==== Data to examine ====
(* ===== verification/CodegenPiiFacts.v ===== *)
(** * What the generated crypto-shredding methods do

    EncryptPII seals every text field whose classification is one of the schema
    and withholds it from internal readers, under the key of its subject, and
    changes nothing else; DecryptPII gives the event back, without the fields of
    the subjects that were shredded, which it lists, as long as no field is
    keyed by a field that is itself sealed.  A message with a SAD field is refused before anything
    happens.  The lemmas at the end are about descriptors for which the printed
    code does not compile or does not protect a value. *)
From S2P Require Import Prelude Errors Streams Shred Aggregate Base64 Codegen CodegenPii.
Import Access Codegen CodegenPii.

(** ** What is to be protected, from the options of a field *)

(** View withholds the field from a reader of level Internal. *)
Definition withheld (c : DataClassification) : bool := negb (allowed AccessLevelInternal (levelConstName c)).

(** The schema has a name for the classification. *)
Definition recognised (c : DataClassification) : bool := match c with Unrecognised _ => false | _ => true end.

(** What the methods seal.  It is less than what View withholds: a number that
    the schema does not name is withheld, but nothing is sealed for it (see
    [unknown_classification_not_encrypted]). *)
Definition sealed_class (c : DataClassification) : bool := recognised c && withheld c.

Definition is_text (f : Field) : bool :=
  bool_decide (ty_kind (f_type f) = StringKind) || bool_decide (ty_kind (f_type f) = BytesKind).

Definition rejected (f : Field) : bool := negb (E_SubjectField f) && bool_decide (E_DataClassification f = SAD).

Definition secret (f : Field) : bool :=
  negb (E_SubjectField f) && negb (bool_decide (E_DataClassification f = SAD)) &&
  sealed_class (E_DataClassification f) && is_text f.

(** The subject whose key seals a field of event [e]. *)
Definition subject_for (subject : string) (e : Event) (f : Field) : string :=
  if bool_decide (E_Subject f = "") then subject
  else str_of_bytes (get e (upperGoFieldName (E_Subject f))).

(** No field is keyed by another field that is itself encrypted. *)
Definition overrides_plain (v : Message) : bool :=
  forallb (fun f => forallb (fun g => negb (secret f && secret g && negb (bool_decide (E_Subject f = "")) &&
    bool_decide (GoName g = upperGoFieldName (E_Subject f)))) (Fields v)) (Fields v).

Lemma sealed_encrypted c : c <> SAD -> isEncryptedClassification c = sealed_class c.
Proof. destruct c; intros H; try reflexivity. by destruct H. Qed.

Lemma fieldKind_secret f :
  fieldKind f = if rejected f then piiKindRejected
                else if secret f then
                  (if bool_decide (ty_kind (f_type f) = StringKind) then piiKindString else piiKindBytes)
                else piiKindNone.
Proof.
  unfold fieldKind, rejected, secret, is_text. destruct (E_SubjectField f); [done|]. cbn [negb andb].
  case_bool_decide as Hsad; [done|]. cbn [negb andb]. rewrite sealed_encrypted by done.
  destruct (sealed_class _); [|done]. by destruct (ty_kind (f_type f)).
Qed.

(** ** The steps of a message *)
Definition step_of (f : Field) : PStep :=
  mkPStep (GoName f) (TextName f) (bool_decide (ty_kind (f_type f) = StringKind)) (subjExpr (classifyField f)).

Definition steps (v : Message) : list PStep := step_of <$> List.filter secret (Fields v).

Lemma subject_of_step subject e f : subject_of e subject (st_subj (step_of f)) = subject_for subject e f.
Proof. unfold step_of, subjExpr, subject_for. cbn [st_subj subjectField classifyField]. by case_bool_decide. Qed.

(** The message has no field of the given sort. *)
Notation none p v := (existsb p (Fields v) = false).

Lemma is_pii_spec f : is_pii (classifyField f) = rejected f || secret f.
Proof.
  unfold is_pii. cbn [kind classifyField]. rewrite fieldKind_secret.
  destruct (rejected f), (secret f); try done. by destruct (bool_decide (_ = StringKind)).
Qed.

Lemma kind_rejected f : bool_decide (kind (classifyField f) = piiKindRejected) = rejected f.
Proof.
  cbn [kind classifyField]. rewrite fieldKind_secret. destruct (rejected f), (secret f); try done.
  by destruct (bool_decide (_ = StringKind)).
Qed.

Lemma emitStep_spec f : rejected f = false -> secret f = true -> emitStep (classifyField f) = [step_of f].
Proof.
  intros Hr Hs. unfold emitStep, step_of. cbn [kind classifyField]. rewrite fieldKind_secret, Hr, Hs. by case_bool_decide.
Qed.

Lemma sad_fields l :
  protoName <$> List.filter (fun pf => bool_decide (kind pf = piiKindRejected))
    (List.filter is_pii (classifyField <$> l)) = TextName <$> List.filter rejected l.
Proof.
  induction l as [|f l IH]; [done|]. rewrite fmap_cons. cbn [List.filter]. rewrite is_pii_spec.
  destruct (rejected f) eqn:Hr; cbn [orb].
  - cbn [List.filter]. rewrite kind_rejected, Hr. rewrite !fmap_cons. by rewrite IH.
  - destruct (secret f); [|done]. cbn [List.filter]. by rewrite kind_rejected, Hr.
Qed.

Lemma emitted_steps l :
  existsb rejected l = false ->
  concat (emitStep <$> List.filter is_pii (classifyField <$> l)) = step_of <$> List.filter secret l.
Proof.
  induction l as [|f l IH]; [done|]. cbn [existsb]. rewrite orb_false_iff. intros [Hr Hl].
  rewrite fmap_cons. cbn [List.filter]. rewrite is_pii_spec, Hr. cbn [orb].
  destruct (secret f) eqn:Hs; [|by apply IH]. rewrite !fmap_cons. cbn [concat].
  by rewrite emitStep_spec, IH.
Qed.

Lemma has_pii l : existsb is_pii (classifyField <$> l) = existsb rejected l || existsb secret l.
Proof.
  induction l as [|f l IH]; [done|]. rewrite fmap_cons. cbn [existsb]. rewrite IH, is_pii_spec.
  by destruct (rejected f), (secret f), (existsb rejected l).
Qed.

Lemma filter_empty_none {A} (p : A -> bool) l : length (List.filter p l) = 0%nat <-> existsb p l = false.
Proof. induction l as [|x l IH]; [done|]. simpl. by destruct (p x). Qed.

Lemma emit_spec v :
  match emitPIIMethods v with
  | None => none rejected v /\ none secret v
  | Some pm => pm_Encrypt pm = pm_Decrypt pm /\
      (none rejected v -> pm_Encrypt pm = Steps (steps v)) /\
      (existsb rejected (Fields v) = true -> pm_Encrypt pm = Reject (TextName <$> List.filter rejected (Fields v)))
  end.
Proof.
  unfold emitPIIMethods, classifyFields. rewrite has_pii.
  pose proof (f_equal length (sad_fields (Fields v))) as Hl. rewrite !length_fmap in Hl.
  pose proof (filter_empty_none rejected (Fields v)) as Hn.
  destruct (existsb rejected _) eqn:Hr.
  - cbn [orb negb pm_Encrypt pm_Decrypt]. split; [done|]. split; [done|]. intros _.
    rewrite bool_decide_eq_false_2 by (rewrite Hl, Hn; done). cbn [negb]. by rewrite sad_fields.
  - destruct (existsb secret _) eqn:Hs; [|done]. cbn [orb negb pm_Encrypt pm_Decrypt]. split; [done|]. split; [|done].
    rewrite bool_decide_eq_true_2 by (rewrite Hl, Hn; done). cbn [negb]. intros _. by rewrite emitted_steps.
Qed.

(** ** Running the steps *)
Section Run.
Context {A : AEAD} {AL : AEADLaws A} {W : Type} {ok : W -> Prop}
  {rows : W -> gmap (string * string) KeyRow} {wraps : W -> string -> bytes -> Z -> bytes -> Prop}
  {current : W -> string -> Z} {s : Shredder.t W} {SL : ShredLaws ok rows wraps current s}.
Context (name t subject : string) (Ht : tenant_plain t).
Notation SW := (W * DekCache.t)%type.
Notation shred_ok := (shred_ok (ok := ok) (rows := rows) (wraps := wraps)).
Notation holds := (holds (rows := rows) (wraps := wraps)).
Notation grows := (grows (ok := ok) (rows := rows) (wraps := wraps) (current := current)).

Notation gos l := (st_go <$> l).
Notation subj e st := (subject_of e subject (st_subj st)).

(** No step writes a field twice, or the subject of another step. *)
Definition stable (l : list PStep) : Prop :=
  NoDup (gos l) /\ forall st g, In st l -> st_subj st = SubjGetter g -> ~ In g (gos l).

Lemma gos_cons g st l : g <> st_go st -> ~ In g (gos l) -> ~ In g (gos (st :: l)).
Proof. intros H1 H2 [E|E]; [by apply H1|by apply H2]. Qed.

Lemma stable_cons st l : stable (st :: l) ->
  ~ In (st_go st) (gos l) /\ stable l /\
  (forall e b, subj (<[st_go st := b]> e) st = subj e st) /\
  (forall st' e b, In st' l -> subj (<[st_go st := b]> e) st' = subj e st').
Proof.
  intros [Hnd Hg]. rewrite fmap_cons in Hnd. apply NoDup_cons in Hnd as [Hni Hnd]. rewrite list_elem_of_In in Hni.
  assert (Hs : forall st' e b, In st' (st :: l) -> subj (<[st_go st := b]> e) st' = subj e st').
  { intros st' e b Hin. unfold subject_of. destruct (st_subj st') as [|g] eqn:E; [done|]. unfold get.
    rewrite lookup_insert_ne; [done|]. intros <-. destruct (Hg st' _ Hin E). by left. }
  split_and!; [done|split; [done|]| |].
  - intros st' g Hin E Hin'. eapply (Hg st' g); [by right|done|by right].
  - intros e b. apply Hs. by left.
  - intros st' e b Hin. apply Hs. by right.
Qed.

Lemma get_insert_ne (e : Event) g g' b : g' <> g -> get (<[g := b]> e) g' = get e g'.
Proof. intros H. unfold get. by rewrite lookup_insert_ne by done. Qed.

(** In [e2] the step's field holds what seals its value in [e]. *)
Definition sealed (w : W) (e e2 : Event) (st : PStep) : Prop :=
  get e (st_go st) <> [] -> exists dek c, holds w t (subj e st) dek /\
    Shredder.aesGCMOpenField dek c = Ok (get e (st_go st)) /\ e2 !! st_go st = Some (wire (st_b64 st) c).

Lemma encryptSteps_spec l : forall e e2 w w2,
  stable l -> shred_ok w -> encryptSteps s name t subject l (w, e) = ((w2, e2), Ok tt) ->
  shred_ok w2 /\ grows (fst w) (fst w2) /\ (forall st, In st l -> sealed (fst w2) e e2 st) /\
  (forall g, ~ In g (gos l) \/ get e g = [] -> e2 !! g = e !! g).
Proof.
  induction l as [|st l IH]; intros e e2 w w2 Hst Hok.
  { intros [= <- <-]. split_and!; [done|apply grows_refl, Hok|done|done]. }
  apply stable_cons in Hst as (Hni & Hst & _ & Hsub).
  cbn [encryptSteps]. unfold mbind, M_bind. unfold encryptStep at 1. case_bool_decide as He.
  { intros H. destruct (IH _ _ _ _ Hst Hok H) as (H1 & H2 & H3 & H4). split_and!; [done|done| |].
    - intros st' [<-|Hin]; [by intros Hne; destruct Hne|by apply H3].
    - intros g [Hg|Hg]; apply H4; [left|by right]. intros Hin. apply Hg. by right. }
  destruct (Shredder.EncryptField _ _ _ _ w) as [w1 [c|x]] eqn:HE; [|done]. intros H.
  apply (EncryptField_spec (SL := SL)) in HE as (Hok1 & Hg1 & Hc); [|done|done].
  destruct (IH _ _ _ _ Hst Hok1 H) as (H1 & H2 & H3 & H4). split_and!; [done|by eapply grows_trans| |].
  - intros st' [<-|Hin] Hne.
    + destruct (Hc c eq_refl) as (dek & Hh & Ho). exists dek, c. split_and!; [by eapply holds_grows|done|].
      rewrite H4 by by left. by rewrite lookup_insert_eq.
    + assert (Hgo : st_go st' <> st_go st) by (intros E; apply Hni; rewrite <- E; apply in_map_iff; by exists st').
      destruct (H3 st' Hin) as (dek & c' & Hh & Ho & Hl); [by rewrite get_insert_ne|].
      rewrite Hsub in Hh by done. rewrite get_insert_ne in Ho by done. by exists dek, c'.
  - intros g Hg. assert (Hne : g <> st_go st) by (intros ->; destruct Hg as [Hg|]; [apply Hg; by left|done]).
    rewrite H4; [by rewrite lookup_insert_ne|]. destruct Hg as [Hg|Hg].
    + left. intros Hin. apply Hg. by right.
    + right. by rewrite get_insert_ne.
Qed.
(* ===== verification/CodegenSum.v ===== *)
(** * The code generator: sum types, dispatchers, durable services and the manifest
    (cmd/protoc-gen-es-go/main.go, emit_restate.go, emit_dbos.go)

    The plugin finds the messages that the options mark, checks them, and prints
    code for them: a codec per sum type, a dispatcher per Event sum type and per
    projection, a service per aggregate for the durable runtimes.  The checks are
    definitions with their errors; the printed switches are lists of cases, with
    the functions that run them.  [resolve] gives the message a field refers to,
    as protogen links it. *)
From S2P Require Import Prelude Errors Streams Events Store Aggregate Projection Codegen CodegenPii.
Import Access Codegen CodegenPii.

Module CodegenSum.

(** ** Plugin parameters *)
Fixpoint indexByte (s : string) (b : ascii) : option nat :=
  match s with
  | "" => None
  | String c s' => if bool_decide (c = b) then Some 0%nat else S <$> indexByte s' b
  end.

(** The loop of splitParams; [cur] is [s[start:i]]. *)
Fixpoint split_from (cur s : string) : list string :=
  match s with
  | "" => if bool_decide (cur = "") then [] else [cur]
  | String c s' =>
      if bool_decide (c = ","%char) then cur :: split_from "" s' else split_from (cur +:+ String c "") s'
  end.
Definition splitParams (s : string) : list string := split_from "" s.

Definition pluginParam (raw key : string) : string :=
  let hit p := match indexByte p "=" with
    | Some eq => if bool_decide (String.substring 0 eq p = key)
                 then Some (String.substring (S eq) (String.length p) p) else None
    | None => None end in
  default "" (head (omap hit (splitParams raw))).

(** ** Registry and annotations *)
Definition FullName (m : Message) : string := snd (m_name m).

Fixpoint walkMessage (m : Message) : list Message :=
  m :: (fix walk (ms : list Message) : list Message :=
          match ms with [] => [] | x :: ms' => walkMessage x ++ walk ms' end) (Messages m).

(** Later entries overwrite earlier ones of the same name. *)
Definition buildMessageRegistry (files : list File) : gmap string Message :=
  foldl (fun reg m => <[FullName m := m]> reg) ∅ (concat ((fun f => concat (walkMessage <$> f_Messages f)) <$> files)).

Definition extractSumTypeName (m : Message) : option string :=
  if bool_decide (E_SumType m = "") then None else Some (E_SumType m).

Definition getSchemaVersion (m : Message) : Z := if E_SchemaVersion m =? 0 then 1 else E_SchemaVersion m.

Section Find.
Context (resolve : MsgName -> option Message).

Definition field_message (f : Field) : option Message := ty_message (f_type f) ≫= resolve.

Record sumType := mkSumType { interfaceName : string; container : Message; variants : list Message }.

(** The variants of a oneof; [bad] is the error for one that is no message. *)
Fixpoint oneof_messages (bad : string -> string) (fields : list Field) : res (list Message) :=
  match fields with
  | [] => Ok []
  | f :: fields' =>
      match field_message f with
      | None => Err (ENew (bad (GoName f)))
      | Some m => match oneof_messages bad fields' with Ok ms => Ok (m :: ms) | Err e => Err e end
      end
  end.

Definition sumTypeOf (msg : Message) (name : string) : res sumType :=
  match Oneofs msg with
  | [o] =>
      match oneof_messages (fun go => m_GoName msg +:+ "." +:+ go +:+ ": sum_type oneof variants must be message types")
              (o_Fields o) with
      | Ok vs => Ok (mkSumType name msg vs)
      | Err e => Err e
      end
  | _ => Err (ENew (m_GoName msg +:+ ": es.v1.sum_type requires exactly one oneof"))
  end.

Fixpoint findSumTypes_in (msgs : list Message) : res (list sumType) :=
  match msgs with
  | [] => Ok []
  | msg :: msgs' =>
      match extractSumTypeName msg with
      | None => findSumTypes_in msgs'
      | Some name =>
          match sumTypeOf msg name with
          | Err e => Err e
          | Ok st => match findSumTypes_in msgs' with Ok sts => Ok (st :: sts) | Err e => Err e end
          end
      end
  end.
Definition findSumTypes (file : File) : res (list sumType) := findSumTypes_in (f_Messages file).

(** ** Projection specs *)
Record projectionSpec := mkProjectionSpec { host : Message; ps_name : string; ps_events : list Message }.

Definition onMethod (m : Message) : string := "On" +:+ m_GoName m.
====
**Requirement**
Across the data, pull every line containing the string "which".

**Exercise answer**
    the subjects that were shredded, which it lists, as long as no field is
    happens.  The lemmas at the end are about descriptors for which the printed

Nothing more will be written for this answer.